Portal hypertension: Progressive periportal fibrosis obliterates intrahepatic portal blood flow, driving portal hypertension. Clinical consequences include massive splenomegaly (the spleen may reach the pelvis), hypersplenism (thrombocytopenia, leukopenia), and formation of esophageal and gastric varices. Variceal hemorrhage — sudden, massive hematemesis — is a leading cause of death in endemic areas.
A clinically important distinction separates schistosomal hepatosplenic disease from cirrhosis: because the fibrosis is periportal rather than parenchymal, hepatocyte synthetic function is often surprisingly preserved until very late disease. Patients may present with massive splenomegaly, huge varices, and bleeding, yet have normal or near-normal serum bilirubin, albumin, and coagulation tests. This contrasts sharply with cirrhosis, where these markers are typically abnormal. This distinction has prognostic and management implications — patients with schistosomal portal hypertension have better liver functional reserve.
S. japonicum and neurological complications: Because S. japonicum produces far more eggs per day (up to 3,000) than S. mansoni or S. haematobium, it causes more severe hepatic disease and a higher rate of ectopic egg embolization. Eggs reaching the central nervous system produce cerebral and spinal granulomas, manifesting as seizures, focal neurological deficits, or transverse myelitis. Cerebral schistosomiasis is a recognized complication in S. japonicum-endemic areas in East Asia.
Urogenital Schistosomiasis
Urogenital schistosomiasis, caused by S. haematobium, is the most geographically prevalent form and affects an estimated 112 million people across sub-Saharan Africa and the Middle East. The bladder and ureters are the primary organs affected, but the disease extends to the female and male reproductive systems with profound consequences.
Hematuria: Painless terminal hematuria — blood appearing at the very end of the urinary stream — is the hallmark presenting symptom. It results from eggs penetrating the bladder mucosa into the urinary lumen. In highly endemic communities, hematuria in boys was historically considered a normal sign of male puberty (a "male menstruation"), leading to dramatic delays in seeking care. Urine dipstick testing for hematuria is used as a mass-screening surrogate for S. haematobium infection in field settings.
Obstructive uropathy: Chronic egg deposition in the bladder and ureter walls causes granuloma formation followed by fibrosis and calcification. Cystoscopy reveals characteristic "sandy patches" — yellowish granular lesions from dead, calcified eggs — and bladder wall thickening. Progressive ureteral fibrosis leads to stricture, hydroureter, and hydronephrosis. Bilateral obstructive uropathy can progress to renal failure, a significant cause of morbidity in heavily affected adults.
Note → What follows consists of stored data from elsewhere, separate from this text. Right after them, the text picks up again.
(* ===== verification/PublishSteps.v ===== *)
(** * Roots, blocks, pins and collection of the checkpoint namespace

    The operations of a process under its claim: what it uploads stays while
    it holds the claim, CURRENT moves to a root that is complete, a pin is on a
    root that is there, and a collection deletes nothing that CURRENT, a pin or
    a root it has listed needs. *)

From stdpp Require Import gmap list sorting.
From S2P Require Import Prelude Programs Publish PublishLogic PublishClaims.

#[local] Open Scope program_scope.

Section steps.
Context (configID expectedPolicy : Z) (sha256 : bytes → bytes) (marshal : Checkpoint → bytes) (timely : bool).
Context (root_inj : ∀ x y : Checkpoint, RootHash sha256 marshal x = RootHash sha256 marshal y → x = y).

Abbreviation RootHash := (Publish.RootHash sha256 marshal).
Abbreviation root_key := (PublishLogic.root_key sha256 marshal).
Abbreviation stored := (PublishLogic.stored sha256 marshal).
Abbreviation inv := (PublishLogic.inv sha256 marshal timely).
Abbreviation guar := (PublishLogic.guar timely).
Abbreviation rely := (PublishLogic.rely timely).
Abbreviation stable := (PublishLogic.stable sha256 marshal timely).
Abbreviation ok := (PublishLogic.ok sha256 marshal timely).
Abbreviation calm := (PublishClaims.calm sha256 marshal).
Abbreviation during := (PublishClaims.during timely).
Abbreviation readRoot := (Publish.readRoot configID expectedPolicy sha256 marshal).
Abbreviation OpenRoot := (Publish.OpenRoot configID expectedPolicy sha256 marshal).

Lemma root_key_inj x y : root_key x = root_key y → x = y.
Proof. intros [= _ E]. by apply root_inj. Qed.

Lemma stored_root cp s : inv s → stored cp s → ∃ t, roots s !! root_key cp = Some (cp, t).
Proof. intros Hi [[cp' t] E]. pose proof (iv_roots _ _ _ _ Hi _ _ _ E) as Ek. apply root_key_inj in Ek as <-. by exists t. Qed.
(* ===== verification/ArchiveLogic.v ===== *)
(** * Reasoning about processes of the archive

    The invariant of the store, what a process may do to it, and programs that
    keep these rules: an assertion of a process is kept by the steps of the
    others, and [world_rules] says that this is enough.  Triples of actions
    thread the manager; the error postcondition is shared by all errors.

    Then what a process knows: the head a manager has read, extents uploaded
    for the next head, objects under the collection lock, and the fence of a
    collection, and what these give when a head is replaced. *)

From stdpp Require Import gmap list.
From S2P Require Import Prelude Bytes Protocol Schedule Node Programs ArchiveCodec ArchiveCodecProofs Archive ArchiveChains.

Abbreviation exec := (Archive.exec sha256 genesisSlot genesisPrefix valueAt).
(** Runs in which collections keep to their tenure of GC_LOCK. *)
Abbreviation may_run := (Archive.may_run sha256 true).
Abbreviation tenured_step := (Archive.archive_step sha256 validateValue unmarshalSeal marshalSeal cluster genesisSlot genesisPrefix valueAt true).
Abbreviation tenured_run := (Archive.archive_run sha256 validateValue unmarshalSeal marshalSeal cluster genesisSlot genesisPrefix valueAt true).

(** A head and a later one. *)
Record advance (h h' : archiveHead) : Prop := {
  ad_generation : hGeneration h <= hGeneration h';
  ad_base : hBase h <= hBase h';
  ad_tip : hTip h <= hTip h';
  ad_sealed : hSealed h = true → h' = h;
}.

Lemma advance_refl h : advance h h.
Proof. by split. Qed.

Lemma advance_trans h1 h2 h3 : advance h1 h2 → advance h2 h3 → advance h1 h3.
Proof.
  intros [A1 A2 A3 A4] [B1 B2 B3 B4]. split; [lia..|]. intros H. pose proof (A4 H) as E. subst h2. auto.
Qed.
Bladder cancer: S. haematobium infection is classified by the International Agency for Research on Cancer (IARC) as a Group 1 definite human carcinogen. Chronic bladder inflammation and mucosal damage predispose to squamous cell carcinoma of the bladder — a tumor type distinct from the transitional cell carcinoma that predominates in Western countries. Schistosomiasis-associated bladder cancer tends to occur in younger individuals and is a major cause of cancer mortality in endemic regions of Egypt and East Africa.
Female genital schistosomiasis (FGS): Eggs deposited in the vulva, vagina, cervix, uterus, and fallopian tubes cause a chronic inflammatory condition known as female genital schistosomiasis, affecting an estimated 40 million women. FGS produces grainy sandy patches and abnormal blood vessels on the cervix and vaginal mucosa — lesions that disrupt the epithelial barrier and have been shown to increase susceptibility to HIV infection by 3–4 fold. FGS also causes infertility, dyspareunia, ectopic pregnancy, and obstetric complications. Because FGS lesions closely resemble sexually transmitted infection findings on pelvic examination, it is frequently misdiagnosed and undertreated.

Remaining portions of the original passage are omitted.